- Born: Hele Väinölä 1 August 1977 (age 49) Imatra, Finland
- Education: Aalto University
- Occupations: Inventor, professor
- Known for: High-efficiency solar cells using nanostructured, black silicon

= Hele Savin =

Finnish inventor, professor

Hele Irene Savin (née Väinölä; born 1 August 1977 in Imatra) is a Finnish scientist and inventor, best known for her research in solar cells and is a professor of micro and nanoelectronics at Aalto University. She is publicly known as an inventor and developer of high-efficiency solar cells using nanostructured, so-called black silicon.

== Life and work ==
Savin graduated from the Helsinki University of Technology (now part of Aalto University) with a master's degree in engineering (2000) and a doctorate in technology (2005). Her English-language dissertation, titled Controlling iron and copper Precipitation in Silicon wafers, studied ways in which silicon materials that are used in electronics can be more economical.

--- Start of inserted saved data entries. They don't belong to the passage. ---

Definition selftest_cases : list (result bool) :=
  [passes [] SELFTEST_ALLOW]
  ++ map (λ f, fails f.2) (FIXTURES_THAT_MUST_FAIL ++ TAKEOVERS_THAT_MUST_FAIL)
  ++ map (λ f, passes f.2 SELFTEST_ALLOW) (FIXTURES_THAT_MUST_PASS ++ TAKEOVERS_THAT_MUST_PASS)
  ++ [reports (λ x, startswith x "stale readers entry") [] stale;
      passes named listed;
      reports (contains "does not name") (wide ++ [extra_reader]) listed;
      reports (λ x, startswith x "stale targets") named
        (with_takeover ["Deployment/reader"; "Deployment/gone"] []);
      passes (named ++ VAP_FIXTURE) fenced;
      reports (λ x, contains "guarded" x || contains "denies it" x) named fenced].
Definition selftest : result Z :=
  oks <- mapR id selftest_cases ;; Ok (if forallb id oks then 0 else 1)%Z.

Lemma ownercreds_selftest : selftest = Ok 0%Z.
Proof. vm_compute. reflexivity. Qed.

During her postgraduate studies, Savin visited the United States as a visiting researcher at the Lawrence Berkeley National Laboratory in Berkeley, California (2002–2003). As a postdoc researcher, she worked at the Fraunhofer Institute for Solar Energy Systems in Freiburg, Germany (2009–2010). Later, she was a visiting professor at the Massachusetts Institute of Technology (2013) in Cambridge Massachusetts.

Savin is listed by the U.S. Patent Office as co-inventor of nine patented devices.

Savin received awards for her "pioneering research" in solar energy development of efficient solar cells with, among other things, the World Economic Forum's Young Scientist Award (2013), and the Parliament's EUR 110,000 Women's Innovation Award (2017). She is a member of the Academy of Technical Sciences.